Short definition
Pipe support spacing is the code-mandated maximum interval between pipe hangers, varying by pipe material. Spacing exists to prevent sagging, traps in supply pipe, and bellies in DWV pipe. The numbers are tighter for flexible materials (PEX) and looser for rigid (copper, steel).
What it is
Standard residential horizontal-pipe spacing intervals, per UPC and IPC (with minor variation by version):
| Pipe material | Maximum horizontal spacing |
|---|---|
| PEX | 32 inches |
| CPVC (hot water) | 3 feet |
| Copper, 1/2 to 1 1/4 inch | 6 feet |
| Copper, larger | 10 feet |
| Plastic DWV (PVC, ABS) | 4 feet |
| Cast iron | 5 feet, plus at every joint |
| Galvanized / black iron, 1 inch+ | 12 feet |
| Galvanized / black iron, smaller | 8 feet |
Vertical pipe is supported at least once per floor (typically every 10 feet), with riser clamps at floor penetrations.
WA-amended UPC adopts these intervals. Some local AHJs may tighten requirements for specific applications.
Why it matters to a homeowner
Two failure modes when spacing is exceeded:
- Supply pipe traps air. A sag between hangers fills with air pockets that cause water-hammer-like noise and sometimes flow restriction.
- DWV pipe forms a belly. Solids settle in the low point and re-clog faster than the rest of the line. A “clog every six months” pattern in a basement DWV branch is often a hanger-spacing failure rather than a fixture problem.

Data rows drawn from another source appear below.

Lemma map_remote_inv self remote buf : port_inv self → port_inv (map_remote get_stun_username self remote buf).1.
Proof.
  intros Hinv. pose proof Hinv as [Hl Hn Hu Hr]. unfold map_remote. destruct (task_remotes self !! remote) as [t|] eqn:Ht; [done|].
  destruct (username ← _; _) as [task|] eqn:Hb; [|done]. cbn [fst]. apply bind_Some in Hb as (u & _ & Htask).
  split; cbn [task_remotes task_remotes_map task_ufrags task_ufrags_reverse]; [| |done..].
  - intros r t. destruct (decide (t = task)) as [->|Hne].
    + rewrite lookup_insert_eq. split.
      * intros Hr'. eexists. split; [done|]. apply elem_of_app. destruct (decide (r = remote)) as [->|Hrr]; [right; by apply list_elem_of_singleton|]. left.
        rewrite lookup_insert_ne in Hr' by done. apply Hl in Hr' as (l & -> & Hin). done.
      * intros (l & [= <-] & [Hin|Hin%list_elem_of_singleton]%elem_of_app); [|subst r; by rewrite lookup_insert_eq]. destruct (task_remotes_map self !! task) as [l|] eqn:Hlm; [|by apply elem_of_nil in Hin].
        rewrite lookup_insert_ne; [apply Hl; by exists l|]. intros <-. assert (task_remotes self !! remote = Some task) by (apply Hl; by exists l). congruence.
    + rewrite (lookup_insert_ne (task_remotes_map self)) by done. destruct (decide (r = remote)) as [->|Hrr].
      * rewrite lookup_insert_eq. split; [congruence|]. intros Hx. apply Hl in Hx. congruence.
      * by rewrite lookup_insert_ne by done.
  - intros r t [[<- <-]|[_ Ht']]%lookup_insert_Some; [|by eapply Hn]. rewrite (Hr u task Htask). by eexists.
Qed.

Lemma remove_task_spec self task : port_inv self →
  let self' := port_remove_task self task in
  port_inv self' ∧ task_ufrags_reverse self' = delete task (task_ufrags_reverse self) ∧
  (∀ remote t, task_remotes self' !! remote = Some t ↔ task_remotes self !! remote = Some t ∧ t ≠ task) ∧
  (∀ ufrag t, task_ufrags self' !! ufrag = Some t ↔ task_ufrags self !! ufrag = Some t ∧ t ≠ task).
Proof.
  intros Hinv self'. pose proof Hinv as [Hl Hn Hu Hr].
  assert (task_ufrags_reverse self' = delete task (task_ufrags_reverse self) ∧
    (∀ remote t, task_remotes self' !! remote = Some t ↔ task_remotes self !! remote = Some t ∧ t ≠ task) ∧
    (∀ ufrag t, task_ufrags self' !! ufrag = Some t ↔ task_ufrags self !! ufrag = Some t ∧ t ≠ task) ∧
    (∀ t, t ≠ task → task_remotes_map self' !! t = task_remotes_map self !! t)) as (H1 & H2 & H3 & H4).
  { unfold self', port_remove_task. destruct (task_ufrags_reverse self !! task) as [u|] eqn:Hrev.
    - rewrite (Hu task u Hrev).
      assert (∀ ufrag t, delete u (task_ufrags self) !! ufrag = Some t ↔ task_ufrags self !! ufrag = Some t ∧ t ≠ task) as Hdel.
      { intros ufrag t. rewrite lookup_delete_Some. split.
        - intros [Hne Ht]. split; [done|]. intros ->. specialize (Hr ufrag task Ht). congruence.
        - intros [Ht Hne]. split; [|done]. intros <-. rewrite (Hu task u Hrev) in Ht. congruence. }
      destruct (task_remotes_map self !! task) as [l|] eqn:Hmap; cbn [task_remotes task_remotes_map task_ufrags task_ufrags_reverse]; (split; [done|]).
      + split; [|split; [done|intros t Hne; by rewrite lookup_delete_ne]]. intros remote t.
        assert (∀ l (m : gmap SocketAddr Task), foldl (λ m r, delete r m) m l !! remote = if decide (remote ∈ l) then None else m !! remote) as Hfold.
        { clear. induction l as [|x l IH]; intros m; cbn [foldl]; [by rewrite decide_False by (by intros ?%elem_of_nil)|]. rewrite IH.
          destruct (decide (remote ∈ l)); [rewrite decide_True; [done|by right]|]. destruct (decide (remote = x)) as [->|Hne].
          - rewrite decide_True by left. by rewrite lookup_delete_eq.
          - rewrite lookup_delete_ne by done. rewrite decide_False; [done|]. by intros [?|?]%elem_of_cons. }
        rewrite Hfold. destruct (decide (remote ∈ l)) as [Hin|Hin].
        * split; [done|]. intros [Ht Hne]. assert (task_remotes self !! remote = Some task) by (apply Hl; by exists l). congruence.
        * split; [|by intros [? _]]. intros Ht. split; [done|]. intros ->. apply Hl in Ht as (l' & Hl' & Hin'). congruence.
      + split; [|by split]. intros remote t. split; [|by intros [? _]]. intros Ht. split; [done|]. intros ->. apply Hl in Ht as (l' & Hl' & _). congruence.
    - rewrite delete_id by done. split; [done|]. split; [|split; [|done]].
      + intros remote t. split; [|by intros [? _]]. intros Ht. split; [done|]. intros ->. destruct (Hn remote task Ht). congruence.
      + intros ufrag t. split; [|by intros [? _]]. intros Ht. split; [done|]. intros ->. specialize (Hr ufrag task Ht). congruence. }
  split; [|done]. split.
  - intros remote t. rewrite H2. destruct (decide (t = task)) as [->|Hne].
    + split; [by intros [_ ?]|]. intros (l & Hlm & Hin). unfold self', port_remove_task in Hlm.
      destruct (task_ufrags_reverse self !! task) as [u|] eqn:Hrev; [rewrite (Hu task u Hrev) in Hlm|].
      * destruct (task_remotes_map self !! task) as [l0|] eqn:Hmap; cbn in Hlm; [by rewrite lookup_delete_eq in Hlm|congruence].
      * assert (task_remotes self !! remote = Some task) as Hx by (apply Hl; by exists l). destruct (Hn remote task Hx). congruence.
    + rewrite (H4 t Hne), <- Hl. tauto.
  - intros remote t Ht. apply H2 in Ht as [Ht Hne]. rewrite H1, lookup_delete_ne by done. by eapply Hn.
  - intros t u Ht. rewrite H1 in Ht. apply lookup_delete_Some in Ht as [Hne Ht]. apply H3. split; [by apply Hu|done].
  - intros u t Ht. apply H3 in Ht as [Ht Hne]. rewrite H1, lookup_delete_ne by done. by apply Hr.
Qed.
End port_facts.

(** ** The worker ([mod.rs]) *)

(** [sans_io_runtime::TaskGroup]: numbered tasks; an input may end the
    program. *)
Class TaskGroup (G T I O : Type) := {
  group_default : G;
  group_add : G → T → nat * G;
  group_remove : G → nat → G;
  group_on_tick : G → Z → G;
  group_on_event : G → Z → nat → I → outcome G;
  group_on_shutdown : G → Z → G;
  group_pop_output : G → Z → G * option (nat * O);
  group_tasks : G → nat;
}.

Inductive TaskId := TaskWhip (index : nat) | TaskWhep (index : nat).

#[global] Instance TaskId_eq_dec : EqDecision TaskId.
Proof. solve_decision. Defined.
#[global] Instance TaskId_countable : Countable TaskId.
Proof.
  apply (inj_countable' (λ t, match t with TaskWhip i => inl i | TaskWhep i => inr i end)
           (λ s : nat + nat, match s with inl i => TaskWhip i | inr i => TaskWhep i end)). by intros [].
Defined.

(** ** Requests ([http.rs]) *)

Record HttpRequest := mkHttpRequest { req_id : Z; req_method : Str; req_path : Str; req_headers : gmap Str Str; req_body : Buffer }.
Record HttpResponse := mkHttpResponse { res_req_id : Z; res_status : Z; res_headers : gmap Str Str; res_body : Buffer }.

Definition http_auth (req : HttpRequest) : Str :=
  match req_headers req !! str "Authorization" with
  | Some auth => auth
  | None => match req_headers req !! str "authorization" with Some auth => auth | None => str "demo" end
  end.

(** [Display] of a [usize]: at most twenty digits. *)
Definition print_usize (n : nat) : Str := print_digits 20 (Z.of_nat n) [].

Inductive SfuInput :=
| SfuHttpRequest (req : HttpRequest)
| SfuPubsubEvent (event : ChannelId * ChannelEvent)
| SfuUdpBind (addr : SocketAddr)
| SfuUdpPacket (from : SocketAddr) (data : Buffer).

Inductive SfuOutput :=
| SfuHttpResponse (res : HttpResponse)
| SfuPubsubControl (control : ChannelId * ChannelControl)
| SfuOutUdp (to : SocketAddr) (data : Buffer).

Section sfu.
Context {Rtc Cert WhipG WhepG : Type} `{!RtcApi Rtc Cert}.
Context `{!TaskGroup WhipG (MediaTask Rtc WhipOutput) WhipInput WhipOutput} `{!TaskGroup WhepG (MediaTask Rtc WhepOutput) WhepInput WhepOutput}.
Context {media_codec : Codec TrackMedia} (get_stun_username : Buffer → option Str).
(** [String::from_utf8_lossy] *)
Context (from_utf8_lossy : Buffer → Str).

Record SfuWorker := mkSfu {
  sfu_worker : Z;
  dtls_cert : Cert;
  sfu_cluster : ClusterLogic;
  whip_group : WhipG;
  whep_group : WhepG;
  sfu_output : list SfuOutput;
  shared_udp : SharedUdpPort TaskId;
}.

Definition sfu_push (self : SfuWorker) (out : SfuOutput) : SfuWorker :=
  mkSfu (sfu_worker self) (dtls_cert self) (sfu_cluster self) (whip_group self) (whep_group self) (sfu_output self ++ [out]) (shared_udp self).
Definition with_cluster (self : SfuWorker) (c : ClusterLogic) : SfuWorker :=
  mkSfu (sfu_worker self) (dtls_cert self) c (whip_group self) (whep_group self) (sfu_output self) (shared_udp self).
Definition with_whips (self : SfuWorker) (g : WhipG) : SfuWorker :=
  mkSfu (sfu_worker self) (dtls_cert self) (sfu_cluster self) g (whep_group self) (sfu_output self) (shared_udp self).
Definition with_wheps (self : SfuWorker) (g : WhepG) : SfuWorker :=
  mkSfu (sfu_worker self) (dtls_cert self) (sfu_cluster self) (whip_group self) g (sfu_output self) (shared_udp self).
Definition with_port (self : SfuWorker) (p : SharedUdpPort TaskId) : SfuWorker :=
  mkSfu (sfu_worker self) (dtls_cert self) (sfu_cluster self) (whip_group self) (whep_group self) (sfu_output self) p.

Definition sfu_build (worker : Z) (cert : Cert) : SfuWorker :=
  mkSfu worker cert cluster_default group_default group_default [] port_default.

Definition sfu_tasks (self : SfuWorker) : nat := group_tasks (whip_group self) + group_tasks (whep_group self).

Definition answer_headers (self : SfuWorker) (path : Str) (index : nat) : gmap Str Str :=
  {[ str "Content-Type" := str "application/sdp"; str "Location" := path ++ str "/" ++ print_u32 (sfu_worker self) ++ str "/" ++ print_usize index ]}.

When you watch a rough-in, count the hangers — three hangers across a 12-foot PEX run is the minimum. One in the middle and one at each end is not enough.
Common failure modes
- Spacing exceeded. Sag, trap, belly.
- Hangers only at penetrations. Same effect as exceeded spacing.
- One hanger pulled out. Pipe drops; adjacent hangers overload; compounding failure.